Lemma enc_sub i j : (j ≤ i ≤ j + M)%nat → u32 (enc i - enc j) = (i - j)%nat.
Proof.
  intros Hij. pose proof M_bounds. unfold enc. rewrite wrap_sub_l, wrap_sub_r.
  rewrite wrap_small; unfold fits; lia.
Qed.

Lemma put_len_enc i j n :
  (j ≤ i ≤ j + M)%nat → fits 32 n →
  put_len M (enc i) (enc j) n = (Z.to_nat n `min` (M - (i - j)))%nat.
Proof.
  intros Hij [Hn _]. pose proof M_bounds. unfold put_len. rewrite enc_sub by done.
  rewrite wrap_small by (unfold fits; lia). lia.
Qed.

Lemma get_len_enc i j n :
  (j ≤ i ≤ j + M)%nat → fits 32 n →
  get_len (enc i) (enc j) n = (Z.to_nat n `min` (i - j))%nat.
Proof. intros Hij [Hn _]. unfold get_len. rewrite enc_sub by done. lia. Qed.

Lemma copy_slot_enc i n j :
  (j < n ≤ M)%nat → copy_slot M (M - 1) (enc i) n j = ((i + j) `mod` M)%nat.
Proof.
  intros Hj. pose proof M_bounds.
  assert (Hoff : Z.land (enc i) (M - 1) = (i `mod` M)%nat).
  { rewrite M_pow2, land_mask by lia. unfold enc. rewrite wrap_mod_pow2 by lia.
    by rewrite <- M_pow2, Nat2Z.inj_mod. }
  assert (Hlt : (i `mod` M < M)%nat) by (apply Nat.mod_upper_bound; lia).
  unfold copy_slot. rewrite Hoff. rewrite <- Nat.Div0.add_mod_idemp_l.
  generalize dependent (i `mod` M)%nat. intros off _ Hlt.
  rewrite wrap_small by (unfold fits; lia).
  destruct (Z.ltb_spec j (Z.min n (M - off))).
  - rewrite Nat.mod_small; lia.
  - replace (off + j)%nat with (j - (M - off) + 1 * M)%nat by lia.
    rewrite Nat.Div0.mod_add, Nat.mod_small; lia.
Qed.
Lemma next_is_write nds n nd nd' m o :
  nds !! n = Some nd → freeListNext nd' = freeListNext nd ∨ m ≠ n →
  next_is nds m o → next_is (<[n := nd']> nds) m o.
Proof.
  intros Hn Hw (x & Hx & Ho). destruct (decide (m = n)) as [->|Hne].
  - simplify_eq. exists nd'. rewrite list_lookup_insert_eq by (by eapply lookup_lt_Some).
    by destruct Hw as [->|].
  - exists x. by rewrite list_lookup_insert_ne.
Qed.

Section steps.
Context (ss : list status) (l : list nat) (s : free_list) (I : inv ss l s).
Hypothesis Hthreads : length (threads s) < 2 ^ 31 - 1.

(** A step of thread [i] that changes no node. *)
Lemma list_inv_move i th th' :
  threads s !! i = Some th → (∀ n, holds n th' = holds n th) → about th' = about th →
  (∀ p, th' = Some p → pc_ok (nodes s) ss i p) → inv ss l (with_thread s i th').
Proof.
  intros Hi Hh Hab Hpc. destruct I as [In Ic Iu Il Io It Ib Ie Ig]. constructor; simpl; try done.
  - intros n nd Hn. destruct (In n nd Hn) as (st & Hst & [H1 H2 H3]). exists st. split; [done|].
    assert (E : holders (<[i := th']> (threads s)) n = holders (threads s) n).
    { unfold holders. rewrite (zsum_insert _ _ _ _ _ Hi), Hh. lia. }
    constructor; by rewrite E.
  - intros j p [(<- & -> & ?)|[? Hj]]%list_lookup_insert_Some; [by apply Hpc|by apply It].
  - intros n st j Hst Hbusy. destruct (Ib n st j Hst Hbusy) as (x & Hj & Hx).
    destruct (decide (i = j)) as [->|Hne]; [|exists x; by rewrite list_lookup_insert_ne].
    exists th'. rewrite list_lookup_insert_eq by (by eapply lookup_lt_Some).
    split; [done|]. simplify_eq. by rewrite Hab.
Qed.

= = = =

■ What to work on: Your answer should consist only of the lines from the one with "- intros n nd" through the last line of the entries above, retyped exactly.

■ Your solution:
  - intros n nd Hn. destruct (In n nd Hn) as (st & Hst & [H1 H2 H3]). exists st. split; [done|].
    assert (E : holders (<[i := th']> (threads s)) n = holders (threads s) n).
    { unfold holders. rewrite (zsum_insert _ _ _ _ _ Hi), Hh. lia. }
    constructor; by rewrite E.
  - intros j p [(<- & -> & ?)|[? Hj]]%list_lookup_insert_Some; [by apply Hpc|by apply It].
  - intros n st j Hst Hbusy. destruct (Ib n st j Hst Hbusy) as (x & Hj & Hx).
    destruct (decide (i = j)) as [->|Hne]; [|exists x; by rewrite list_lookup_insert_ne].
    exists th'. rewrite list_lookup_insert_eq by (by eapply lookup_lt_Some).
    split; [done|]. simplify_eq. by rewrite Hab.
Qed.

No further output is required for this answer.